### Exercise material ###

(* ===== verification/DFACombiner.v ===== *)
(** * DFACombiner: joining small automata

    Translated from src/Source/WebCore/contentextensions/DFACombiner.cpp and
    DFACombiner.h.  The nodes of a merged automaton are pairs of nodes, of
    either of which there may be none; a pair is a 64-bit signature.  [None] is
    an index out of range or a failed assertion.  The orders of hash tables are
    arguments. *)

From stdpp Require Import gmap.
From S2P Require Import Prelude DFA MutableRangeList DFAMinimizer.
Import MutableRangeList.

Module DFACombiner.

Definition u64 (z : Z) : Z := z mod 2 ^ 64.

Definition invalidNodeIndex : Z := 2 ^ 32 - 1.

Inductive WhichDFA := A | B.

(** ** [TargetConverter] *)

Definition setHalfSignature (whichDFA : WhichDFA) (signature value : Z) : Z :=
  let shiftAmount := match whichDFA with A => 32 | B => 0 end in
  let mask := u64 (Z.shiftl (2 ^ 32 - 1) (32 - shiftAmount)) in
  Z.lor (Z.land signature mask) (u64 (Z.shiftl value shiftAmount)).

Definition extendTarget (whichDFA : WhichDFA) (destination target : Z) : option Z := Some (setHalfSignature whichDFA destination target).

Definition convertTarget (whichDFA : WhichDFA) (target : Z) : option Z := extendTarget whichDFA (2 ^ 64 - 1) target.

(** ** [DFAMerger] *)

Definition signatureForIndices (aIndex bIndex : Z) : Z := Z.lor (u64 (Z.shiftl aIndex 32)) bIndex.

Definition extractIndexA (signature : Z) : Z := u32 (Z.shiftr signature 32).
Definition extractIndexB (signature : Z) : Z := u32 signature.

(** The last of the unprocessed nodes is the head of the list. *)
Record DFAMerger := mkMerger {
  m_output : DFA.DFA;
  m_nodeMapping : gmap Z Z;
  m_unprocessedNodes : list Z
}.

Section Merge.

Context (actionOrder : gset Z -> list Z) (m_dfaA m_dfaB : DFA.DFA).

(** The actions of the node, added to the set. *)
Definition addActions (dfa : DFA.DFA) (index : Z) (actions : gset Z) : option (gset Z) :=
  if index =? invalidNodeIndex then Some actions
  else node ← DFA.at_ (DFA.nodes dfa) index; l ← DFA.actions node dfa; Some (actions ∪ list_to_set l).

Definition getOrCreateCombinedNode (newNodeSignature : Z) (m : DFAMerger) : option (DFAMerger * Z) :=
  match m_nodeMapping m !! newNodeSignature with
  | Some index => Some (m, index)
  | None =>
      let d := m_output m in
      let newNodeIndex := u32 (Z.of_nat (length (DFA.nodes d))) in
      actions ← addActions m_dfaA (extractIndexA newNodeSignature) ∅;
      actions ← addActions m_dfaB (extractIndexB newNodeSignature) actions;
      let actionsStart := u32 (Z.of_nat (length (DFA.dfa_actions d))) in
      let newActions := DFA.dfa_actions d ++ actionOrder actions in
      let actionsEnd := u32 (Z.of_nat (length newActions)) in
      let actionsLength := (actionsEnd - actionsStart) mod 2 ^ 16 in
      newNode ← DFA.setActions actionsStart actionsLength (DFA.mkNode 0 0 0 0 0);
      Some (mkMerger (DFA.mkDFA (DFA.nodes d ++ [newNode]) newActions (DFA.transitionRanges d) (DFA.transitionDestinations d) (DFA.root d))
              (<[newNodeSignature := newNodeIndex]> (m_nodeMapping m)) (newNodeSignature :: m_unprocessedNodes m), newNodeIndex)
  end.

(** The transitions of the node, merged into the list. *)
Definition extendTransitions (whichDFA : WhichDFA) (dfa : DFA.DFA) (index : Z) (combinedTransitions : list (MutableRange Z)) : option (list (MutableRange Z)) :=
  if index =? invalidNodeIndex then Some combinedTransitions
  else
    node ← DFA.at_ (DFA.nodes dfa) index;
    ts ← DFA.transitions node dfa;
    extend (convertTarget whichDFA) (extendTarget whichDFA) combinedTransitions (DFAMinimizer.spansOfTransitions ts).

(** The loop over the combined ranges. *)
Fixpoint addTransitions (combinedTransitions : list (MutableRange Z)) (m : DFAMerger) : option DFAMerger :=
  match combinedTransitions with
  | [] => Some m
  | range :: combinedTransitions =>
      '(m, targetNodeId) ← getOrCreateCombinedNode (data range) m;
      let d := m_output m in
      addTransitions combinedTransitions
        (mkMerger (DFA.mkDFA (DFA.nodes d) (DFA.dfa_actions d) (DFA.transitionRanges d ++ [DFA.mkCharRange (first range) (last range)])
                     (DFA.transitionDestinations d ++ [targetNodeId]) (DFA.root d))
                  (m_nodeMapping m) (m_unprocessedNodes m))
  end.

(** The body of the main loop. *)
Definition processNode (unprocessedNode : Z) (m : DFAMerger) : option DFAMerger :=
  combinedTransitions ← extendTransitions A m_dfaA (extractIndexA unprocessedNode) [];
  combinedTransitions ← extendTransitions B m_dfaB (extractIndexB unprocessedNode) combinedTransitions;
  ranges ← toList combinedTransitions;
  let transitionsStart := u32 (Z.of_nat (length (DFA.transitionRanges (m_output m)))) in
  m ← addTransitions ranges m;
  let d := m_output m in
  let transitionsEnd := u32 (Z.of_nat (length (DFA.transitionRanges d))) in
  let transitionsLength := u32 (transitionsEnd - transitionsStart) in
  let sourceNodeId := default 0 (m_nodeMapping m !! unprocessedNode) in
  dfaSourceNode ← DFA.at_ (DFA.nodes d) sourceNodeId;
  dfaSourceNode ← DFA.setTransitions transitionsStart (transitionsLength mod 2 ^ 8) dfaSourceNode;
  Some (mkMerger (DFA.mkDFA (<[Z.to_nat sourceNodeId := dfaSourceNode]> (DFA.nodes d)) (DFA.dfa_actions d) (DFA.transitionRanges d)
                    (DFA.transitionDestinations d) (DFA.root d)) (m_nodeMapping m) (m_unprocessedNodes m)).

(** [while (!m_unprocessedNodes.isEmpty())] *)
Fixpoint processNodes (fuel : nat) (m : DFAMerger) : option DFAMerger :=
  match m_unprocessedNodes m with
  | [] => Some m
  | unprocessedNode :: rest =>
      match fuel with
      | O => None
      | S fuel => m ← processNode unprocessedNode (mkMerger (m_output m) (m_nodeMapping m) rest); processNodes fuel m
      end
  end.

(** A turn takes a pair of nodes off, and each pair comes once; one more node
    on each side stands for none. *)
Definition merge : option DFA.DFA :=
  let rootSignature := signatureForIndices (DFA.root m_dfaA) (DFA.root m_dfaB) in
  '(m, _) ← getOrCreateCombinedNode rootSignature (mkMerger (DFA.mkDFA [] [] [] [] 0) ∅ []);
  m ← processNodes (S (length (DFA.nodes m_dfaA)) * S (length (DFA.nodes m_dfaB))) m;
  Some (m_output m).

End Merge.

(** ** [combineDFAs] *)

Section Combine.

Context (actionOrder : gset Z -> list Z) (stateOrder : gmap (list Z) (list nat) -> list (list nat)).

(** [addDFA] *)
Definition addDFA (m_dfas : list DFA.DFA) (dfa : DFA.DFA) : option (list DFA.DFA) :=
  dfa ← DFAMinimizer.minimize stateOrder dfa;
  Some (m_dfas ++ [dfa]).

(** The first loop, with [i] decremented: what the handler gets, and what is
    left. *)
Fixpoint takeLarge (minimumSize : Z) (i : nat) (m_dfas handled : list DFA.DFA) : option (list DFA.DFA * list DFA.DFA) :=
  match i with
  | O => Some (handled, m_dfas)
  | S i =>
      dfa ← m_dfas !! i;
      if minimumSize <? DFA.graphSize dfa then takeLarge minimumSize i (take i m_dfas ++ drop (S i) m_dfas) (handled ++ [dfa])
      else takeLarge minimumSize i m_dfas handled
  end.

(** The second loop; the last of the automata is the head of the list. *)
Fixpoint combineLoop (fuel : nat) (minimumSize : Z) (m_dfas : list DFA.DFA) : option (list DFA.DFA) :=
  match m_dfas with
  | [] => Some []
  | [dfa] => Some [dfa]
  | a :: b :: m_dfas =>
      match fuel with
      | O => None
      | S fuel =>
          c ← merge actionOrder a b;
          c ← (if (minimumSize <? DFA.graphSize c) || match m_dfas with [] => true | _ => false end then DFAMinimizer.minimize stateOrder c else Some c);
          if minimumSize <? DFA.graphSize c then handled ← combineLoop fuel minimumSize m_dfas; Some (c :: handled)
          else combineLoop fuel minimumSize (c :: m_dfas)
      end
  end.

(** The automata that the handler gets; each turn takes one away. *)
Definition combineDFAs (minimumSize : Z) (m_dfas : list DFA.DFA) : option (list DFA.DFA) :=
  '(large, small) ← takeLarge minimumSize (length m_dfas) m_dfas [];
  handled ← combineLoop (length small) minimumSize (rev small);
  Some (large ++ handled).

End Combine.

End DFACombiner.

###

Problem to solve.
In the data above, retype exactly and only the lines between the one holding "from src/Source/WebCore/contentextensions/DFACombiner.cpp and" and the one holding "match m_nodeMapping m", inclusive.

Solution to the problem.
    Translated from src/Source/WebCore/contentextensions/DFACombiner.cpp and
    DFACombiner.h.  The nodes of a merged automaton are pairs of nodes, of
    either of which there may be none; a pair is a 64-bit signature.  [None] is
    an index out of range or a failed assertion.  The orders of hash tables are
    arguments. *)

From stdpp Require Import gmap.
From S2P Require Import Prelude DFA MutableRangeList DFAMinimizer.
Import MutableRangeList.

Module DFACombiner.

Definition u64 (z : Z) : Z := z mod 2 ^ 64.

Definition invalidNodeIndex : Z := 2 ^ 32 - 1.

Inductive WhichDFA := A | B.

(** ** [TargetConverter] *)

Definition setHalfSignature (whichDFA : WhichDFA) (signature value : Z) : Z :=
  let shiftAmount := match whichDFA with A => 32 | B => 0 end in
  let mask := u64 (Z.shiftl (2 ^ 32 - 1) (32 - shiftAmount)) in
  Z.lor (Z.land signature mask) (u64 (Z.shiftl value shiftAmount)).

Definition extendTarget (whichDFA : WhichDFA) (destination target : Z) : option Z := Some (setHalfSignature whichDFA destination target).

Definition convertTarget (whichDFA : WhichDFA) (target : Z) : option Z := extendTarget whichDFA (2 ^ 64 - 1) target.

(** ** [DFAMerger] *)

Definition signatureForIndices (aIndex bIndex : Z) : Z := Z.lor (u64 (Z.shiftl aIndex 32)) bIndex.

Definition extractIndexA (signature : Z) : Z := u32 (Z.shiftr signature 32).
Definition extractIndexB (signature : Z) : Z := u32 signature.

(** The last of the unprocessed nodes is the head of the list. *)
Record DFAMerger := mkMerger {
  m_output : DFA.DFA;
  m_nodeMapping : gmap Z Z;
  m_unprocessedNodes : list Z
}.

Section Merge.

Context (actionOrder : gset Z -> list Z) (m_dfaA m_dfaB : DFA.DFA).

(** The actions of the node, added to the set. *)
Definition addActions (dfa : DFA.DFA) (index : Z) (actions : gset Z) : option (gset Z) :=
  if index =? invalidNodeIndex then Some actions
  else node ← DFA.at_ (DFA.nodes dfa) index; l ← DFA.actions node dfa; Some (actions ∪ list_to_set l).

Definition getOrCreateCombinedNode (newNodeSignature : Z) (m : DFAMerger) : option (DFAMerger * Z) :=
  match m_nodeMapping m !! newNodeSignature with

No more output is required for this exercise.